Huck/Konopacki Labor Cartoons |
3 Easy Tricks to Maximize Profits
From the Public Sector
1. Demand low taxes to increase personal
income while decimating school budgets, thus making public education look like
a disaster in need of corporate management
2. Claim your private enterprise will
solve these problems and should be funded with public tax dollars (e.g.,
charter schools, Common Core Standards, laptops for every child, new textbooks
or ebooks, tutoring services, etc.)
3. Insist that teachers’ unions are the
main impediment to reform and lobby to have them weakened, eviscerated or
outright banned
All of the
above have been on the table for years at Los Angeles Unified School District
(LAUSD), one of the 176
California school districts currently at risk of going bankrupt.
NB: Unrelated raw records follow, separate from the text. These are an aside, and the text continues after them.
(** Two points; one normal (too few), two velocities, three widths. *)
Definition cloud_attribute (name : TfToken) : UsdAttribute :=
  if decide (name = "points") then
    authored (VtVec3fArray [v3 zero zero zero; v3 F32.one zero zero])
  else if decide (name = "normals") then
    authored (VtVec3fArray [v3 zero F32.one zero])
  else if decide (name = "velocities") then
    authored (VtVec3fArray [v3 zero zero F32.half; v3 zero zero F32.one])
  else if decide (name = "widths") then
    authored (VtFloatArray [F32.one; F32.half; F32.min_subnormal])
  else unauthored.

Definition cloud : UsdGeomPoints :=
  {| GetPrim := {| prim_valid := true; GetPath := "/cloud";
                   prim_attribute := cloud_attribute |} |}.

Definition no_prim : UsdGeomPoints :=
  {| GetPrim := {| prim_valid := false; GetPath := "";
                   prim_attribute := fun _ => invalid_attribute |} |}.

Definition reader : GusdPointsWrapper unit :=
  {| m_time := TimeSample 1; m_base := tt;
     m_usdPointsForWrite := no_prim; m_usdPointsForRead := cloud |}.

Definition writer : GusdPointsWrapper unit :=
  {| m_time := TimeDefault; m_base := tt;
     m_usdPointsForWrite := cloud; m_usdPointsForRead := no_prim |}.

Definition unset : GusdPointsWrapper unit :=
  {| m_time := TimeDefault; m_base := tt;
     m_usdPointsForWrite := no_prim; m_usdPointsForRead := no_prim |}.

(** The host's refinement parameters reduced to the viewport flag. *)
Definition useViewportLOD (parms : option bool) : bool := default false parms.

(** A prim without authored primvars: the lists come back as they are. *)
Definition loadPrimvars (_ : UsdTimeCode) (_ : option bool) (_ _ _ : nat) (_ : string)
    (targets : PrimvarTargets) : PrimvarTargets := targets.

Definition refine := refine (base_state := unit) useViewportLOD loadPrimvars.

(** Host primitives for the write path. *)
Definition scalars (l : list fpreal32) : GT_DataArray := GT_Real32Array l 1.

Definition prim_with (point : GT_AttributeList) : GT_Primitive :=
  {| getVertexAttributes := None; getPointAttributes := Some point;
     getUniformAttributes := None; getDetailAttributes := Some [] |}.

Definition P2 : GT_DataArray :=
  GusdGT_VtArray [v3 zero zero zero; v3 F32.one zero zero] GT_TYPE_POINT.

Definition with_pscale : GT_Primitive :=
  prim_with [("P", P2); ("pscale", scalars [F32.half; F32.one])].

Definition with_widths : GT_Primitive :=
  prim_with [("P", P2); ("widths", scalars [F32.one; F32.one]);
             ("pscale", scalars [F32.half; F32.half])].

Definition with_vector_pscale : GT_Primitive :=
  prim_with [("P", P2); ("pscale", GT_Real32Array [F32.half; F32.half; F32.half] 3)].


Definition context (g : Granularity) (p : TfToken) (over : bool) : GusdContext :=
  {| time := TimeSample 1; granularity := g; purpose := p;
     attributeFilter := GusdGT_AttrFilter_new "*";
     getOverGeo := fun _ => over |}.

Definition computeTransform (_ : UsdPrim) (_ : UsdTimeCode) (m : unit) (c : unit)
  : unit * unit := (m, c).

Definition getExtentsArray (_ : GT_Primitive) : option GT_DataArray := None.

Definition s_ownerToUsdInterp (o : GT_Owner) : TfToken :=
  match o with
  | GT_OWNER_POINT => "vertex"
  | GT_OWNER_VERTEX => "faceVarying"
  | GT_OWNER_UNIFORM => "uniform"
  | GT_OWNER_CONSTANT => "constant"
  | GT_OWNER_INVALID => ""
  end.

Definition base_updateFromGTPrim (_ : GT_Primitive) (_ : unit) (_ : GusdContext)
    (c : unit) : bool * unit := (true, c).

Definition updateFromGTPrim :=
  updateFromGTPrim (base_state := unit) (fun p => p) computeTransform
    getExtentsArray s_ownerToUsdInterp base_updateFromGTPrim.

(** A stage on which only absolute paths can be defined or overridden. *)
Definition is_absolute (path : SdfPath) : bool :=
  match path with String "/"%char _ => true | _ => false end.

Definition prim_at (path : SdfPath) : UsdPrim :=
  {| prim_valid := is_absolute path; GetPath := path;
     prim_attribute := fun _ => unauthored |}.

Definition OverridePrim (stage : list SdfPath) (path : SdfPath) : UsdPrim * list SdfPath :=
  (prim_at path, if is_absolute path then path :: stage else stage).

Definition Define (stage : list SdfPath) (path : SdfPath) : UsdGeomPoints * list SdfPath :=
  ({| GetPrim := prim_at path |}, if is_absolute path then path :: stage else stage).

Definition redefine :=
  redefine (base_state := unit) (list SdfPath) OverridePrim Define (fun b => b).

End Scene.

(** ** Construction *)

(** A default-constructed schema object holds no prim. *)
Definition UsdPrim_default : UsdPrim :=
  {| prim_valid := false; GetPath := ""; prim_attribute := fun _ => invalid_attribute |}.

Definition UsdGeomPoints_default : UsdGeomPoints := {| GetPrim := UsdPrim_default |}.

(** The imageable schema object that [defineForRead] receives. *)
Record UsdGeomImageable : Type := { Imageable_GetPrim : UsdPrim }.

Section Construct.

Context {base_state UsdStage GusdUSD_StageProxyHandle GusdPurposeSet : Type}.

Variable OverridePrim : UsdStage -> SdfPath -> UsdPrim * UsdStage.
Variable UsdGeomPoints_Define : UsdStage -> SdfPath -> UsdGeomPoints * UsdStage.

(** The two constructors of the base class [GusdPrimWrapper]: the time and
    the other members they leave in the object. *)
Variable GusdPrimWrapper_default : UsdTimeCode * base_state.
Variable GusdPrimWrapper_new : UsdTimeCode -> GusdPurposeSet -> UsdTimeCode * base_state.

(** [GusdPointsWrapper(stage, path, isOverride)], lines 42-49. *)
Definition GusdPointsWrapper_forWrite (stage : UsdStage) (path : SdfPath) (isOverride : bool)
  : GusdPointsWrapper base_state * UsdStage :=
  let w :=
    {| m_time := GusdPrimWrapper_default.1; m_base := GusdPrimWrapper_default.2;
       m_usdPointsForWrite := UsdGeomPoints_default;
       m_usdPointsForRead := UsdGeomPoints_default |} in
  let '(_, w, stage) :=
    initUsdPrim UsdStage OverridePrim UsdGeomPoints_Define w stage path isOverride in
  (w, stage).

(** [GusdPointsWrapper(stage, usdPoints, time, purposes)], lines 51-60; the
    stage proxy only lends its lock to the holder. *)
Definition GusdPointsWrapper_forRead (stage : GusdUSD_StageProxyHandle)
    (usdPoints : UsdGeomPoints) (time : UsdTimeCode) (purposes : GusdPurposeSet)
  : GusdPointsWrapper base_state :=
  {| m_time := (GusdPrimWrapper_new time purposes).1;
     m_base := (GusdPrimWrapper_new time purposes).2;
     m_usdPointsForWrite := UsdGeomPoints_default;
     m_usdPointsForRead := usdPoints |}.

Definition defineForWrite (sourcePrim : GT_Primitive) (stage : UsdStage) (path : SdfPath)
    (ctxt : GusdContext) : GusdPointsWrapper base_state * UsdStage :=
  GusdPointsWrapper_forWrite stage path (getOverGeo ctxt sourcePrim).

Definition defineForRead (stage : GusdUSD_StageProxyHandle) (sourcePrim : UsdGeomImageable)
    (time : UsdTimeCode) (purposes : GusdPurposeSet) : GusdPointsWrapper base_state :=
  GusdPointsWrapper_forRead stage {| GetPrim := Imageable_GetPrim sourcePrim |} time purposes.

End Construct.

(** ** Further observations on runs *)

(** The diagnostics of a run of [refine], in order. *)
Definition warnings {P : Type} (tr : list (ReadCall P)) : list (string * list WarnArg) :=
  omap (fun c => match c with TF_WARN fmt args => Some (fmt, args) | _ => None end) tr.

(** A call that, if it is a diagnostic, reports one of the three optional
    attributes as shorter than the position array. *)
Definition short_of {B P : Type} (w : GusdPointsWrapper B) (c : ReadCall P) : Prop :=
  ∀ fmt args, c = TF_WARN fmt args →
    ∃ what got,
      what ∈ ["normals"; "velocities"; "widths"]
      ∧ got < length (usdPoints_read w)
      ∧ c = short_warning w what got.

(** The primvar calls of a run of [updateFromGTPrim], in order. *)
Definition primvar_calls {U G : Type} (tr : list (WriteCall U G))
  : list (GT_AttributeList * GusdGT_AttrFilter * TfToken * UsdTimeCode) :=
  omap (fun c => match c with
                 | UpdatePrimvars attrs f interp t => Some (attrs, f, interp, t)
                 | _ => None
                 end) tr.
The
district’s budget deficit for the 2012-13 school year was projected to be $390
million as of 3/13/12, according to the LAUSD website.
There is no
question that record low tax rates combined with revenue losses due to the
housing market collapse have contributed to LAUSD’s budget woes, which in turn
have led district officials to attempt all sort of ludicrous shenanigans, like
asking teachers to take 20
furlough days (and consequently asking students to give up 20 days of
instructional time). The latest absurdity is Sup. Deasy’s plan to plug the nearly
$400 million dyke with a measly $25 million federal Race to the Top (RttT)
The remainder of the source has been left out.